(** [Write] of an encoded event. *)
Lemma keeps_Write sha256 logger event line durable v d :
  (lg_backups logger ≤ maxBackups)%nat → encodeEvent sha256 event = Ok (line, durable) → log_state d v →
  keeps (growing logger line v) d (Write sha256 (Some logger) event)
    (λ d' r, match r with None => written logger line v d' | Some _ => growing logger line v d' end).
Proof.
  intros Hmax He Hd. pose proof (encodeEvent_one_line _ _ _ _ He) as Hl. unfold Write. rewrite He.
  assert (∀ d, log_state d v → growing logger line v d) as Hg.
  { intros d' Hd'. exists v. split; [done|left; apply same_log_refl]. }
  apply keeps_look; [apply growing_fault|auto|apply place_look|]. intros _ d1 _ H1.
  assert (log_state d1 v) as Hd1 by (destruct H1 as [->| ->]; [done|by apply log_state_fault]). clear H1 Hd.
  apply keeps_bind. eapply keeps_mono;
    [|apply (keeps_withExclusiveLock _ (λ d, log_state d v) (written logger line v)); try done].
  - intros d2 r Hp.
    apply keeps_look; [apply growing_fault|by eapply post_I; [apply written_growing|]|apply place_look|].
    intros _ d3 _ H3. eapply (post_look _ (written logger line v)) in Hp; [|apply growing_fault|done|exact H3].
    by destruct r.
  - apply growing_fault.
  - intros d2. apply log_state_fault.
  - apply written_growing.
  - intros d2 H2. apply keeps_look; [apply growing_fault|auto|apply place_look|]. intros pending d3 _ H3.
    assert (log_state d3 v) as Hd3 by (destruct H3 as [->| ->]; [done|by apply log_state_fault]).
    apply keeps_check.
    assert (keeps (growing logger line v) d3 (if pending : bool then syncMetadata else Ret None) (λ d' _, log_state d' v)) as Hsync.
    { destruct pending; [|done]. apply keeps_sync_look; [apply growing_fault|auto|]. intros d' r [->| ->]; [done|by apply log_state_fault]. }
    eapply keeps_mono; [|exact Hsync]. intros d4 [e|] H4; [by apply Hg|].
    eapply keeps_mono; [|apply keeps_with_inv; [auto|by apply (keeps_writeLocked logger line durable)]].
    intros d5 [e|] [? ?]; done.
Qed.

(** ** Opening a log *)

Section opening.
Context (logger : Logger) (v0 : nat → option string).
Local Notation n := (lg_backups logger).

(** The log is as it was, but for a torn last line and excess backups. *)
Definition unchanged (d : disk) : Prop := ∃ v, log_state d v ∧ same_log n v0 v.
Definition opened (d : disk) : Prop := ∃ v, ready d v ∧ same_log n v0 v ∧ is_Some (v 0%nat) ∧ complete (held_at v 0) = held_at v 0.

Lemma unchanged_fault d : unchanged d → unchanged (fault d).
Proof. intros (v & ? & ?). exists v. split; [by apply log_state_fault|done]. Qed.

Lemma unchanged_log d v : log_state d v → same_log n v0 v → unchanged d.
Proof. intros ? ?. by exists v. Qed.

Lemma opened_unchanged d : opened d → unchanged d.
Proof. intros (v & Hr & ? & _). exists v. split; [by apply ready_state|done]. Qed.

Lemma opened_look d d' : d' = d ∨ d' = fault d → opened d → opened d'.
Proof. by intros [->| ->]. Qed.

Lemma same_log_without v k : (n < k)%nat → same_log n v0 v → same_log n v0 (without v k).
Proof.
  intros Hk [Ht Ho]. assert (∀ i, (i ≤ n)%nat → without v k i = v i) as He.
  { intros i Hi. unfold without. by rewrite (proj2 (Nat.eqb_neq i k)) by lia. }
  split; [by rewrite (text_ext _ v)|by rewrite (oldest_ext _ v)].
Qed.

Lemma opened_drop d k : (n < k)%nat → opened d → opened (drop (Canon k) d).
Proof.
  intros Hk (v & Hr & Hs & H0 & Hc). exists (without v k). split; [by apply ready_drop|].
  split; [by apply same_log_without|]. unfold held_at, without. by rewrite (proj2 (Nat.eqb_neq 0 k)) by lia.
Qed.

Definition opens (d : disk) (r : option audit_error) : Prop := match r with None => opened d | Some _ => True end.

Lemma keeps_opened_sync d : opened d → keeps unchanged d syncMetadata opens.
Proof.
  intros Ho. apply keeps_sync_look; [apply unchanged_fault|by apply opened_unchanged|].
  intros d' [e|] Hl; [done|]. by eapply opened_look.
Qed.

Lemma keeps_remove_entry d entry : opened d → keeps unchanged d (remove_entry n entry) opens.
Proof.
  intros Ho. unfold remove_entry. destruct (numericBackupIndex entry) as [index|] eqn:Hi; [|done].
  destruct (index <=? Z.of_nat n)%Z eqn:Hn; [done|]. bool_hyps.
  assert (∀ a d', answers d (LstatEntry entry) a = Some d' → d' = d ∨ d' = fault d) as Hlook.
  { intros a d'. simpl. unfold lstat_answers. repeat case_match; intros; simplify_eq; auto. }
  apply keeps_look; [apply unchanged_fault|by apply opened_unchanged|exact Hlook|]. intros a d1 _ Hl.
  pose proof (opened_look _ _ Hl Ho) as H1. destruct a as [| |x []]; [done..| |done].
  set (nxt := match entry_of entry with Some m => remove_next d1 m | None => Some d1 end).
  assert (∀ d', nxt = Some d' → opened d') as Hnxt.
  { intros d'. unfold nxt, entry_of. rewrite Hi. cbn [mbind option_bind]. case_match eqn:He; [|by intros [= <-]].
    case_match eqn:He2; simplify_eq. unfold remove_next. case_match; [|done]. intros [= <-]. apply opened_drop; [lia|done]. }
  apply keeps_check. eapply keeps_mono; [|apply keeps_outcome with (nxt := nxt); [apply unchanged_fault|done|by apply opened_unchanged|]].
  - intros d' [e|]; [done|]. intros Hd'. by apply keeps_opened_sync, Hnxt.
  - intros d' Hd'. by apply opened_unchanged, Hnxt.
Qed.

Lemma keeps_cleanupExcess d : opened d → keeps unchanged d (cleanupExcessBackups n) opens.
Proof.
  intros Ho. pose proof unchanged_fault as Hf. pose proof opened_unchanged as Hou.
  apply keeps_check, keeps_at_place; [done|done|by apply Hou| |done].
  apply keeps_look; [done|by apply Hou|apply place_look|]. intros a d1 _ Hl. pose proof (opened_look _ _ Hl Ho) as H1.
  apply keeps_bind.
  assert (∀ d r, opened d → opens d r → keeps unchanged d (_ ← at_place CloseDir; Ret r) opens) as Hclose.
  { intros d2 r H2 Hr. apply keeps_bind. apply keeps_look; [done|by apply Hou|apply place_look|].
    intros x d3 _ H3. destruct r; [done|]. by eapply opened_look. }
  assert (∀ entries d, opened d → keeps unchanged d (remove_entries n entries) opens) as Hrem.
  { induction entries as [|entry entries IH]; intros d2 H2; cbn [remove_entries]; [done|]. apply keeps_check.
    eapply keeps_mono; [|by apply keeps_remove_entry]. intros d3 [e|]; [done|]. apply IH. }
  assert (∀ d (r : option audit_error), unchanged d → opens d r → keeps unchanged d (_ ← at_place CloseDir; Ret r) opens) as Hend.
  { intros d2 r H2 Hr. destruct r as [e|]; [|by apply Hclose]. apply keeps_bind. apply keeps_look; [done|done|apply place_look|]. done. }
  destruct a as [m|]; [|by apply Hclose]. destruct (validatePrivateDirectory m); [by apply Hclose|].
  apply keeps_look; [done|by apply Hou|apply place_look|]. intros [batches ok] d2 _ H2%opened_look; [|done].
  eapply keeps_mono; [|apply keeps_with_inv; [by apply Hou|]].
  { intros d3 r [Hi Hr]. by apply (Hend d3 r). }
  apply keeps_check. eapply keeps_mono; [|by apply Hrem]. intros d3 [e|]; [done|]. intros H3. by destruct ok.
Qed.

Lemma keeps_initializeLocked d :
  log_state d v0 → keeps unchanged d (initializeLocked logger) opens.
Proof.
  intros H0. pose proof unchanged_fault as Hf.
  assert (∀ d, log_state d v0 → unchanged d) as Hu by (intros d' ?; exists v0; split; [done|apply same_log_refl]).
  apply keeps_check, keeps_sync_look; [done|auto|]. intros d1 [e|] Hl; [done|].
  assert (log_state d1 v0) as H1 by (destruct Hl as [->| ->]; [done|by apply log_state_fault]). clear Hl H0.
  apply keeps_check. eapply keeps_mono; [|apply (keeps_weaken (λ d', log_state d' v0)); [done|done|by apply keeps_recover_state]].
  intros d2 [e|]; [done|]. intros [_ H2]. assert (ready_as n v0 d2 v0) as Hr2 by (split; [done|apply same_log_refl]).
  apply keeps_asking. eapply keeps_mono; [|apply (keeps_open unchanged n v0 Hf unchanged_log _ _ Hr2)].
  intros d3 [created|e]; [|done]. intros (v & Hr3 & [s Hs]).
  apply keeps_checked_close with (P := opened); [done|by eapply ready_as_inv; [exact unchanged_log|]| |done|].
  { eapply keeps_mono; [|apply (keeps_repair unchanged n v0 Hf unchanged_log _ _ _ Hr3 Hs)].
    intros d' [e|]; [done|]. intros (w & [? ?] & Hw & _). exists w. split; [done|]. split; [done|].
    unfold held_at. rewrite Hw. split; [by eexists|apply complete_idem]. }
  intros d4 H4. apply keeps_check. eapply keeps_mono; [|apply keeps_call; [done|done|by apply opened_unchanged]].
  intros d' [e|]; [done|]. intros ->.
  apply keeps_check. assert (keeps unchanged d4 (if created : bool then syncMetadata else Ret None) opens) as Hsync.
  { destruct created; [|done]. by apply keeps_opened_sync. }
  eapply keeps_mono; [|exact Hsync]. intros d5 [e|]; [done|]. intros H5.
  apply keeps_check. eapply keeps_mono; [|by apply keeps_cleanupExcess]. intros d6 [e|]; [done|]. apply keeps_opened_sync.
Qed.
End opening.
________
TASK DIRECTIONS – Will you return exactly the lines above from the one with "assert (∀ d (r" down to the one with "eapply keeps_mono; [|apply keeps_with_inv; [by", counting both as part of the range?

ANSWER SECTION –
  assert (∀ d (r : option audit_error), unchanged d → opens d r → keeps unchanged d (_ ← at_place CloseDir; Ret r) opens) as Hend.
  { intros d2 r H2 Hr. destruct r as [e|]; [|by apply Hclose]. apply keeps_bind. apply keeps_look; [done|done|apply place_look|]. done. }
  destruct a as [m|]; [|by apply Hclose]. destruct (validatePrivateDirectory m); [by apply Hclose|].
  apply keeps_look; [done|by apply Hou|apply place_look|]. intros [batches ok] d2 _ H2%opened_look; [|done].
  eapply keeps_mono; [|apply keeps_with_inv; [by apply Hou|]].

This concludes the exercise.